The subsurface **data layer** — a Rust library (with optional PyO3 bindings)
that turns raw subsurface files into clean, validated, interpreted data:
**surfaces, wells (trajectories / tops / logs), points, and polygons**, with
loading, mnemonic and unit normalisation, validation, petrophysical
interpretation, interpolation, and statistics.

The pipeline is the point:

**ingest → normalize → validate → interpret → characterise**

## Why build on it

Subsurface data is the unglamorous, error-prone groundwork under every reservoir
application: vendor LAS mnemonics, mismatched units, out-of-range samples,
cutoffs, gridding that has to honour its control points, uncertainty. petekIO
does that work once and behind a stable API, so the application on top stays thin
and stays in its own domain:

- **The whole path, not just parsing.** Files in; normalized, validated,
  interpreted domain objects out — no re-implementing LAS aliasing, unit
  harmonisation, petrophysical cutoffs (net pay included), or surface
  gridding/resampling further up the stack.
- **Values know what they are.** Results come back in canonical units, each
  carrying an uncertainty distribution and a provenance flag (measured /
  interpolated / defaulted) — so downstream code *propagates* uncertainty rather
  than re-deriving it.
- **A substrate, not a grab-bag.** Load a project once into a `GeoData` and
  operations broadcast across the whole collection.
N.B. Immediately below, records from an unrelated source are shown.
(** * CRAB_Model: the model class of the Climate-economy Regional Agent-Based model

    A shallow embedding of [model.py]: the per-type random streams set up by
    [CRAB_Model.__init__], the firm registry with [add_subsidiary],
    [remove_firm] and [get_firms], and the step driver [CRAB_Model.step].

    Conventions of the embedding.
    - A Python float is the rational ([Q]) it denotes.  Sums, products and
      quotients of floats are exact, with two exceptions: [round] at
      line 199 and [np.around] at line 208 turn a float into an integer or
      a three-decimal number, and their result depends on the last bit of
      their argument.  The operations of line 199 and of lines 206 to 208
      are the binary64 ones: the exact result, rounded by [b64] to the
      nearest binary64 number.  Infinities and NaN are not numbers of the
      model: it follows the code as long as no operation overflows.
    - Python exceptions are the [Raise] branch of [result]; an exception
      aborts the run, so no state is returned with it.
    - Python objects that are shared by reference (firms) live in a store
      [heap], and the registry, the removal queues and the supplier and
      client relations hold references into it.
    - Dictionaries whose iteration order is observable ([N_FIRMS[0]],
      [self.firms[region]]) are association lists in insertion order; the
      others are [gmap]s. *)

From Stdlib Require Import ZArith QArith Qround Qabs Lqa Lia.
From stdpp Require Import base option list gmap strings.

Local Open Scope Z_scope.

(** ** Agent classes *)

(** The classes [model.py] names: the firm classes imported from
    [CRAB_agents], [Household], and [Government]. *)
Inductive AgentClass :=
  | Firm
  | CapitalFirm
  | ConsumptionFirm
  | ConsumptionGoodFirm
  | ServiceFirm
  | Household
  | Government.

#[global] Instance AgentClass_eq_dec : EqDecision AgentClass.
Proof. solve_decision. Defined.

Definition class_index (c : AgentClass) : nat :=
  match c with
  | Firm => 0 | CapitalFirm => 1 | ConsumptionFirm => 2
  | ConsumptionGoodFirm => 3 | ServiceFirm => 4
  | Household => 5 | Government => 6
  end%nat.

Definition class_of_index (n : nat) : option AgentClass :=
  match n with
  | 0 => Some Firm | 1 => Some CapitalFirm | 2 => Some ConsumptionFirm
  | 3 => Some ConsumptionGoodFirm | 4 => Some ServiceFirm
  | 5 => Some Household | 6 => Some Government
  | _ => None
  end%nat.

#[global] Instance AgentClass_countable : Countable AgentClass :=
  inj_countable class_index class_of_index
    (λ c, match c as c0 return class_of_index (class_index c0) = Some c0 with
          | Firm | CapitalFirm | ConsumptionFirm | ConsumptionGoodFirm
          | ServiceFirm | Household | Government => eq_refl
          end).

(** Modelled from the spec: the class hierarchy of [CRAB_agents], which is
    not part of [model.py].  Consumption-good and service producers are the
    two kinds of [ConsumptionFirm]; every firm class is a [Firm]; the class
    tests of [add_subsidiary] are [isinstance] tests against it. *)
Definition base_class (c : AgentClass) : option AgentClass :=
  match c with
  | CapitalFirm | ConsumptionFirm => Some Firm
  | ConsumptionGoodFirm | ServiceFirm => Some ConsumptionFirm
  | Firm | Household | Government => None
  end.

(** [isinstance(obj, cls)] for an object whose [type] is [c]: walk up the
    (two-level) hierarchy. *)
Definition isinstance (c cls : AgentClass) : bool :=
  bool_decide (c = cls)
  || match base_class c with
     | Some b =>
         bool_decide (b = cls)
         || match base_class b with
            | Some b' => bool_decide (b' = cls)
            | None => false
            end
     | None => false
     end.

(** Keys of [self.RNGs]: an agent class, or the string ["Adaptation"]. *)
Inductive RngKey :=
  | KClass (c : AgentClass)
  | KAdaptation.

#[global] Instance RngKey_eq_dec : EqDecision RngKey.
Proof. solve_decision. Defined.

Definition rngkey_code (k : RngKey) : option AgentClass :=
  match k with KClass c => Some c | KAdaptation => None end.

Definition rngkey_of_code (o : option AgentClass) : RngKey :=
  match o with Some c => KClass c | None => KAdaptation end.

#[global] Instance RngKey_countable : Countable RngKey :=
  inj_countable' rngkey_code rngkey_of_code
    (λ k, match k as k0 return rngkey_of_code (rngkey_code k0) = k0 with
          | KClass _ | KAdaptation => eq_refl
          end).

(** ** Exceptions *)

Inductive PyError :=
  | KeyError
  | AttributeError
  | TypeError
  | ValueError (msg : string)
  | ZeroDivisionError
  (** raised by a collaborator outside [model.py] *)
  | ExternalError
  (** no Python counterpart: a reference that is not in the store *)
  | DanglingRef.

Inductive result (A : Type) :=
  | Ok (a : A)
  | Raise (e : PyError).
Arguments Ok {A} a.
Arguments Raise {A} e.

#[global] Instance result_ret : MRet result := @Ok.
#[global] Instance result_bind : MBind result := λ A B f r,
  match r with
  | Ok a => f a
  | Raise e => Raise e
  end.

Definition is_Ok {A} (r : result A) : Prop := ∃ a, r = Ok a.

(** [d[k]] on a dictionary. *)
Definition getitem {K V} `{Countable K} (d : gmap K V) (k : K) : result V :=
  match d !! k with
  | Some v => Ok v
  | None => Raise KeyError
  end.

(** Dictionaries in insertion order. *)
Fixpoint alist_lookup {V} (c : AgentClass) (d : list (AgentClass * V)) : option V :=
  match d with
  | [] => None
  | (c', v) :: d' => if decide (c = c') then Some v else alist_lookup c d'
  end.

Fixpoint alist_set {V} (c : AgentClass) (v : V) (d : list (AgentClass * V))
  : list (AgentClass * V) :=
  match d with
  | [] => [(c, v)]
  | (c', v') :: d' =>
      if decide (c = c') then (c', v) :: d' else (c', v') :: alist_set c v d'
  end.

Definition alist_getitem {V} (d : list (AgentClass * V)) (c : AgentClass) : result V :=
  match alist_lookup c d with
  | Some v => Ok v
  | None => Raise KeyError
  end.

(** [l.remove(x)]: drops the first occurrence, [ValueError] if there is none. *)
Fixpoint list_remove (x : nat) (l : list nat) : option (list nat) :=
  match l with
  | [] => None
  | y :: l' => if decide (x = y) then Some l' else (y ::.) <$> list_remove x l'
  end.

(** ** Numbers *)

(** [max(a, b)] of Python: [b] only when it is strictly greater. *)
Definition py_max (a b : Q) : Q :=
  if Qlt_le_dec a b then b else a.

(** [round(x)] of Python: to the nearest integer, ties to the even one. *)
Definition py_round (x : Q) : Z :=
  let fl := Qfloor x in
  match (x - inject_Z fl ?= 1 # 2)%Q with
  | Lt => fl
  | Gt => fl + 1
  | Eq => if Z.even fl then fl else fl + 1
  end.

(** [2 ** e] *)
Definition pow2 (e : Z) : Q :=
  if 0 <=? e then inject_Z (2 ^ e) else 1 # Z.to_pos (2 ^ (- e)).

(** The integer [k] with [2 ** k <= x < 2 ** (k + 1)], for a positive [x]. *)
Definition ilog2 (x : Q) : Z :=
  let k := Z.log2 (Qnum x) - Z.log2 (Zpos (Qden x)) in
  if Qle_bool (pow2 k) x then k else k - 1.

(** The binary64 number nearest to [x], ties to the even significand: 53
    significant bits, and multiples of [2 ** -1074] below [2 ** -1022].
    This is the float that a decimal literal denotes, and the float that
    an arithmetic operation of IEEE 754 returns for the exact result [x],
    when [x] is below the overflow threshold. *)
Definition b64 (x : Q) : Q :=
  if Qeq_bool x 0 then 0%Q
  else
    let e := Z.max (-1074) (ilog2 (Qabs x) - 52) in
    Qred (inject_Z (py_round (x / pow2 e)) * pow2 e).

(** [x + y], [x - y], [x * y] and [x / y] on floats. *)
Definition fadd (x y : Q) : Q := b64 (x + y).
Definition fsub (x y : Q) : Q := b64 (x - y).
Definition fmul (x y : Q) : Q := b64 (x * y).
Definition fdiv (x y : Q) : Q := b64 (x / y).

(** [np.around(x, 3)]: [numpy] multiplies by [10 ** 3], rounds to the
    nearest integer, ties to even, and divides by [10 ** 3], each step on
    floats. *)
Definition np_around3 (x : Q) : Q :=
  fdiv (inject_Z (py_round (fmul x 1000))) 1000.

(** [1 / n] for an integer [n]. *)
Definition py_inv (n : nat) : result Q :=
  match n with
  | O => Raise ZeroDivisionError
  | S _ => Ok (1 / inject_Z (Z.of_nat n))%Q
  end.

(** ** Random streams *)

(** A [numpy] generator is a deterministic function of its seed and of the
    draws made from it so far. *)
Inductive Draw :=
  | DrawUniform
  | DrawBeta (a b : Z).

Record Generator := {
  rng_seed : Z;
  rng_history : list Draw
}.

(** The generator of a seed, before any draw. *)
Definition seeded (seed : Z) : Generator :=
  {| rng_seed := seed; rng_history := [] |}.

(** [np.random.default_rng(seed)] for an integer: a negative seed is
    refused. *)
Definition default_rng (seed : Z) : result Generator :=
  if seed <? 0 then Raise (ValueError "expected non-negative integer")
  else Ok (seeded seed).

Definition advance (d : Draw) (g : Generator) : Generator :=
  {| rng_seed := rng_seed g; rng_history := rng_history g ++ [d] |}.

(** ** Agents *)

(** The attributes of [Government] that [model.py] reads and writes. *)
Record GovObj := {
  avg_net_worth : Q;
  top_prod : Q;
  capital_new_firm : gmap AgentClass Q;
  avg_comp_norm : gmap AgentClass Q;
  bailout_cost : Q;
  new_firms_resources : Q
}.

Definition set_bailout_cost (x : Q) (g : GovObj) : GovObj :=
  {| avg_net_worth := avg_net_worth g; top_prod := top_prod g;
     capital_new_firm := capital_new_firm g; avg_comp_norm := avg_comp_norm g;
     bailout_cost := x; new_firms_resources := new_firms_resources g |}.

Definition set_new_firms_resources (x : Q) (g : GovObj) : GovObj :=
  {| avg_net_worth := avg_net_worth g; top_prod := top_prod g;
     capital_new_firm := capital_new_firm g; avg_comp_norm := avg_comp_norm g;
     bailout_cost := bailout_cost g; new_firms_resources := x |}.

(** A firm object; [supplier], [offers] and [clients] hold references. *)
Record FirmObj := {
  f_class : AgentClass;
  region : nat;
  flood_depths : gmap Z Q;
  market_share : Q;
  net_worth : Q;
  n_machines : Z;
  cap_amount : Z;
  sales : Q;
  wage : Q;
  price : Q;
  prod : Q;
  old_prod : Q;
  lifetime : Z;
  cap_out_ratio : Q;
  competitiveness : Q;
  brochure : gmap string Q;
  supplier : option nat;
  offers : list (nat * gmap string Q);
  clients : list nat
}.

(** The keyword arguments [add_subsidiary] passes to a firm constructor;
    [None] for one it leaves to the constructor's default. *)
Record FirmKwargs := {
  kw_flood_depths : gmap Z Q;
  kw_market_share : Q;
  kw_net_worth : Q;
  kw_init_n_machines : Z;
  kw_init_cap_amount : Z;
  kw_sales : Q;
  kw_wage : Q;
  kw_price : Q;
  kw_prod : Q;
  kw_old_prod : option Q;
  kw_lifetime : Z
}.

(** Modelled from the spec: the scheduler of [schedule.py], which is not part
    of [model.py]: a time counter and the registered agents; removing an
    agent that is not registered is a lookup failure. *)
Record Schedule := {
  time : nat;
  agents : gset nat
}.

Definition schedule_add (a : nat) (s : Schedule) : Schedule :=
  {| time := time s; agents := {[a]} ∪ agents s |}.

Definition schedule_remove (a : nat) (s : Schedule) : result Schedule :=
  if decide (a ∈ agents s)
  then Ok {| time := time s; agents := agents s ∖ {[a]} |}
  else Raise KeyError.

Definition schedule_tick (s : Schedule) : Schedule :=
  {| time := S (time s); agents := agents s |}.

(** ** The model *)

(** The module constants of [model.py]. *)
Record Config := {
  N_REGIONS : nat;
  N_FIRMS : gmap nat (list (AgentClass * nat));
  FLOOD_WHEN : gmap nat nat
}.

(** The values [model.py] gives them. *)
Definition reference_config : Config :=
  {| N_REGIONS := 1;
     N_FIRMS := {[ 0%nat := [(CapitalFirm, 125%nat);
                             (ConsumptionGoodFirm, 200%nat);
                             (ServiceFirm, 300%nat)] ]};
     FLOOD_WHEN := {[ 40%nat := 1000%nat; 80%nat := 100%nat ]} |}.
Immutable, strictly layered,
  fluent.
- **Rust core, thin Python.** Fast and embeddable, with PyO3 bindings that mirror
  the Rust API.

## Built in gates

petekIO grows in **gated phases** against a locked contract: every public
signature is specified in [`API.md`](API.md) (a change needs sign-off), and the
design + build roadmap live in [`SPEC.md`](SPEC.md).

> **Status:** early development. The public API is locked and the core data path
> (ingest → normalize → validate → interpret → characterise) is in place; breadth
> is still filling in — more ingest formats, fluid contacts, richer
> interpretation.

## Design at a glance

- **Strictly layered, one-way deps:** `foundation → io → core → analysis →
  manager → py`.
- **A manager substrate** (`GeoData`): load once, operations broadcast across the
  collection — no per-item loops.
- **Domain objects carry their operations** (arithmetic, filters, interpolation,
  stats) — fluent and chainable.
- **Rust core + thin PyO3**; the Python API mirrors the Rust API.

## Built on

- **petekAlgorithms** — standalone numerics / geostatistics kernels (gridding,
  interpolation) that petekIO builds on.

## License

MIT — see [LICENSE-MIT](LICENSE-MIT).